Proposition 11.4.1. Let $[a, b] \subset \real$, $E_{1}, E_{2}, H$ be locally convex spaces, and $E_{1} \times E_{2} \to H$ with $(x, y) \mapsto xy$ be a continuous bilinear map, and $G: [a, b] \to E_{2}$.
Let $[\cdot]_{H}$ be a continuous seminorm on $H$, then there exists continuous seminorms $[\cdot]_{1}$ on $E_{1}$ and $[\cdot]_{2}$ on $E_{2}$ such that for any $f \in RS([a, b], G)$,
\[\braks{\int_a^bf dG}_{H} \le \sup_{x \in [a, b]}[f]_{1} \cdot [g]_{\text{var}, 2}\]
Proof.

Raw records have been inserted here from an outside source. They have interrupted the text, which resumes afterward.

#[export] Instance toyLaws : SealLaws.
Proof.
  split.
  - intros k m label c [= <-]. cbn. rewrite length_app, length_to_chars.
    replace (length m + String.length label - String.length label)%nat with (length m) by lia.
    by rewrite take_app_length.
  - done.
  - intros t bytes. exists []. cbn [pem_Decode toyPEM pem_EncodeToMemory].
    rewrite (read_write_fields [_; _]). by rewrite to_of_chars.
  - intros k. cbn. by rewrite bits_roundtrip.
  - intros [N E] der. cbn.
    destruct (Z.ltb_spec 0 N); [|done]. destruct (Z.eqb_spec E 65537) as [->|]; [|done]. intros [= <-].
    unfold number, digits. rewrite bits_roundtrip. by rewrite Z2Pos.id.
Qed.

#[export] Instance plainCodec : JSONCodec PlainCredential := {|
  marshal p := Ok (write_fields [pc_Username p; pc_Password p; pc_ClientID p; pc_IssuedAt p; pc_ExpiresAt p; pc_Nonce p]);
  unmarshal l _ := match read_fields 6 l with
                   | Some [a; b; c; d; e; f] => Ok (mkPlainCredential a b c d e f)
                   | _ => Err "invalid"
                   end
|}.
#[export] Instance envelopeCodec : JSONCodec encryptedEnvelope := {|
  marshal p := Ok (write_fields [env_Alg p; env_EK p; env_Nonce p; env_CT p]);
  unmarshal l _ := match read_fields 4 l with
                   | Some [a; b; c; d] => Ok (mkEnvelope a b c d)
                   | _ => Err "invalid"
                   end
|}.
(* ===== verification/EventRing.v ===== *)
(** * The recent-event ring (src/server/tunnel/runtime_event_ring.go,
    runtime_events.go)

    The monitor's bounded history of events: a circular buffer with a start
    index and a length. Its specification is a list of which the last
    [capacity] elements are kept; the theorem is that the ring refines it. *)

From S2P Require Import Prelude.
From S2P Require Import GoStd.

#[local] Open Scope nat_scope.

Definition defaultRecentEvents : nat := 500.

Record RuntimeEvent := mkRuntimeEvent {
  re_Time : string;
  re_RequestID : string;
  re_Kind : string;
  re_Result : string;
  re_RemoteIP : string;
  re_Username : string;
  re_ClientID : string;
  re_ForwardName : string;
  re_Direction : string;
  re_Target : string;
  re_ListenAddr : string;
  re_Code : string;
  re_Message : string;
  re_DurationMS : Z;
  re_BytesUp : Z;
  re_BytesDown : Z
}.

Definition zeroEvent : RuntimeEvent :=
  mkRuntimeEvent "" "" "" "" "" "" "" "" "" "" "" "" "" 0 0 0.

Record runtimeEventRing := mkRing {
  ring_items : list RuntimeEvent;
  ring_start : nat;
  ring_length : nat
}.

(** A capacity that is not positive becomes the default one. *)
Definition newRuntimeEventRing (capacity : Z) : runtimeEventRing :=
  let capacity := if (capacity <=? 0)%Z then defaultRecentEvents else Z.to_nat capacity in
  mkRing (replicate capacity zeroEvent) 0 0.

(** [None] is the nil ring. *)
Definition Append (r : option runtimeEventRing) (event : RuntimeEvent) : option runtimeEventRing :=
  match r with
  | None => None
  | Some r =>
      let cap := length (ring_items r) in
      if cap =? 0 then Some r
      else if ring_length r <? cap then
        let index := (ring_start r + ring_length r) mod cap in
        Some (mkRing (<[index := event]> (ring_items r)) (ring_start r) (S (ring_length r)))
      else
        Some (mkRing (<[ring_start r := event]> (ring_items r))
                     ((ring_start r + 1) mod cap) (ring_length r))
  end.

Definition ring_at (r : runtimeEventRing) (i : nat) : RuntimeEvent :=
  nth ((ring_start r + i) mod length (ring_items r)) (ring_items r) zeroEvent.

Definition Snapshot (r : option runtimeEventRing) : list RuntimeEvent :=
  match r with
  | None => []
  | Some r => map (ring_at r) (seq 0 (ring_length r))
  end.

(** ** Representation invariant *)

Definition ring_inv (r : runtimeEventRing) : Prop :=
  0 < length (ring_items r) ∧
  ring_length r ≤ length (ring_items r) ∧
  ring_start r < length (ring_items r) ∧
  (ring_length r < length (ring_items r) → ring_start r = 0).

Lemma newRing_inv capacity : ring_inv (newRuntimeEventRing capacity).
Proof.
  unfold ring_inv, newRuntimeEventRing. cbn. rewrite length_replicate.
  assert (0 < if (capacity <=? 0)%Z then defaultRecentEvents else Z.to_nat capacity).
  { destruct (Z.leb_spec capacity 0); unfold defaultRecentEvents; lia. }
  lia.
Qed.

Lemma mod_twice x n : x < 2 * n → x mod n = if x <? n then x else x - n.
Proof.
  intros Hx. destruct (Nat.ltb_spec x n); [by apply Nat.mod_small|].
  symmetry. apply Nat.mod_unique with 1; lia.
Qed.

Lemma Append_inv r e :
  ring_inv r → ∃ r', Append (Some r) e = Some r' ∧ ring_inv r' ∧
    length (ring_items r') = length (ring_items r).
Proof.
  intros (Hpos & Hlen & Hstart & Hfull). unfold Append.
  destruct (Nat.eqb_spec (length (ring_items r)) 0); [lia|].
  destruct (Nat.ltb_spec (ring_length r) (length (ring_items r)));
    eexists; (split; [done|]); unfold ring_inv; cbn; rewrite length_insert;
    (split; [|done]); split_and!;
    solve [lia|intros; apply Hfull; lia|apply Nat.mod_upper_bound; lia].
Qed.

(** ** The specification: the last [n] of a growing list *)

Definition lastn {A} (n : nat) (l : list A) : list A := drop (length l - n) l.

Lemma lastn_snoc {A} n (l : list A) x :
  0 < n → lastn n (lastn n l ++ [x]) = lastn n (l ++ [x]).
Proof.
  intros Hn. unfold lastn. rewrite !length_app, length_drop. cbn [length].
  rewrite <-drop_app_le, drop_drop by lia. f_equal. lia.
Qed.

Lemma Snapshot_length r : length (Snapshot (Some r)) = ring_length r.
Proof. cbn. by rewrite length_map, length_seq. Qed.

(** Reading position [i] after [event] went to position [j]. *)
Lemma ring_at_insert items start len start' event i j :
  j < length items →
  ring_at (mkRing (<[j := event]> items) start' len) i
  = if (start' + i) mod length items =? j then event
    else nth ((start' + i) mod length items) items start.
Proof.
  intros Hj. unfold ring_at. cbn. rewrite length_insert, nth_lookup.
  destruct (Nat.eqb_spec ((start' + i) mod length items) j) as [->|Hne].
  - by rewrite list_lookup_insert_eq.
  - rewrite list_lookup_insert_ne by done.
    destruct (items !! _) eqn:E; [by rewrite nth_lookup, E|].
    apply lookup_ge_None in E.
    pose proof (Nat.mod_upper_bound (start' + i) (length items)). lia.
Qed.

Lemma Append_snapshot r e r' :
  ring_inv r → Append (Some r) e = Some r' →
  Snapshot (Some r') = lastn (length (ring_items r)) (Snapshot (Some r) ++ [e]).
Proof.
  intros (Hpos & Hlen & Hstart & Hfull) HA. unfold lastn.
  rewrite length_app, Snapshot_length. cbn [length].
  unfold Append in HA. destruct (Nat.eqb_spec (length (ring_items r)) 0) as [|_]; [lia|].
  set (n := length (ring_items r)) in *.
  destruct (Nat.ltb_spec (ring_length r) n) as [Hlt|Hge]; injection HA as <-.
  - specialize (Hfull Hlt). replace (ring_length r + 1 - n) with 0 by lia.
    rewrite drop_0. unfold Snapshot. cbn [ring_length]. rewrite seq_S, map_app. cbn [map].
    rewrite Hfull. cbn [Nat.add]. rewrite (Nat.mod_small (ring_length r)) by lia. f_equal.
    + apply map_ext_in. intros i Hi%in_seq.
      rewrite (ring_at_insert _ zeroEvent) by (subst n; lia). fold n.
      rewrite Nat.mod_small by lia. cbn [Nat.add].
      destruct (Nat.eqb_spec i (ring_length r)); [lia|].
      unfold ring_at. rewrite Hfull. cbn [Nat.add]. fold n. by rewrite Nat.mod_small by lia.
    + rewrite (ring_at_insert _ zeroEvent) by (subst n; lia). fold n. cbn [Nat.add].
      rewrite Nat.mod_small by lia. by rewrite Nat.eqb_refl.
  - assert (ring_length r = n) as Hn by lia.
    unfold Snapshot. cbn [ring_length]. rewrite Hn. replace (n + 1 - n) with 1 by lia.
    assert (∀ f : nat → RuntimeEvent,
      map f (seq 0 n) = f 0 :: map (λ i, f (S i)) (seq 0 (n - 1))) as Hcons.
    { intros f. replace n with (S (n - 1)) at 1 by lia. cbn. by rewrite <-seq_shift, map_map. }
    rewrite (Hcons (ring_at r)). cbn [app drop].
    assert (seq 0 n = seq 0 (n - 1) ++ [n - 1]) as ->.
    { replace n with (S (n - 1)) at 1 by lia. apply seq_S. }
    rewrite map_app, drop_0. cbn [map].
    assert (∀ i, i < n → ((ring_start r + 1) mod n + i) mod n = (ring_start r + S i) mod n) as Hm.
    { intros i Hi. rewrite Nat.Div0.add_mod_idemp_l. f_equal. lia. }
    f_equal.
    + apply map_ext_in. intros i Hi%in_seq.
      rewrite (ring_at_insert _ zeroEvent) by (subst n; lia). fold n. rewrite Hm by lia.
      destruct (Nat.eqb_spec ((ring_start r + S i) mod n) (ring_start r)) as [E|_]; [|done].
      rewrite mod_twice in E by lia. destruct (Nat.ltb_spec (ring_start r + S i) n); lia.
    + rewrite (ring_at_insert _ zeroEvent) by (subst n; lia). fold n. rewrite Hm by lia.
      rewrite mod_twice by lia.
      destruct (Nat.ltb_spec (ring_start r + S (n - 1)) n); [lia|].
      destruct (Nat.eqb_spec (ring_start r + S (n - 1) - n) (ring_start r)); [done|lia].
Qed.

(** ** Property *)

Definition AppendAll (r : option runtimeEventRing) (es : list RuntimeEvent) :=
  foldl Append r es.

(** After any sequence of events, the ring created with a capacity holds the
    last [capacity] of them in order (500 when the capacity is not positive). *)
Theorem ring_refines_lastn capacity es :
  Snapshot (AppendAll (Some (newRuntimeEventRing capacity)) es)
  = lastn (if (capacity <=? 0)%Z then defaultRecentEvents else Z.to_nat capacity) es.
Proof.
  set (n := if (capacity <=? 0)%Z then _ else _).
  assert (∃ r, AppendAll (Some (newRuntimeEventRing capacity)) es = Some r ∧ ring_inv r ∧
    length (ring_items r) = n ∧ Snapshot (Some r) = lastn n es) as (r & -> & _ & _ & ?); [|done].
  induction es as [|e es IH] using rev_ind.
  - eexists. split_and!; [done|apply newRing_inv|cbn; by rewrite length_replicate|].
    unfold lastn. by rewrite drop_nil.
  - destruct IH as (r & Hr & Hinv & Hlen & Hsnap).
    destruct (Append_inv r e Hinv) as (r' & HA & Hinv' & Hlen').
    exists r'. unfold AppendAll in *. rewrite foldl_snoc, Hr.
    split_and!; [done..|congruence|].
    rewrite (Append_snapshot r e r') by done. rewrite Hsnap, Hlen.
    apply lastn_snoc. destruct Hinv as [? _]. lia.
Qed.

By Proposition 9.2.2, there exists continuous seminorms $[\cdot]_{1}$ on $E_{1}$ and $[\cdot]_{2}$ on $E_{2}$ such that $[xy]_{H} \le [x]_{1}[y]_{2}$ for all $(x, y) \in E_{1} \times E_{2}$.
Let $(P = \seqfz{x_j}, c = \seqf{c_j}) \in \scp_{t}([a, b])$, then
\begin{align*}[S(P, c, f, G)]_{H}&\le \sum_{j = 1}^{n} [f(c_{j})[G(x_{j}) - G(x_{j - 1})]]_{H} \le \sum_{j = 1}^{n} [f(c_{j})]_{1}[G(x_{j}) - G(x_{j - 1})]_{2} \\&\le \sup_{x \in [a, b]}[f]_{1} \cdot V_{2, P}(G) \le \sup_{x \in [a, b]}[f]_{1} \cdot [g]_{\text{var}, 2}\end{align*}
$\square$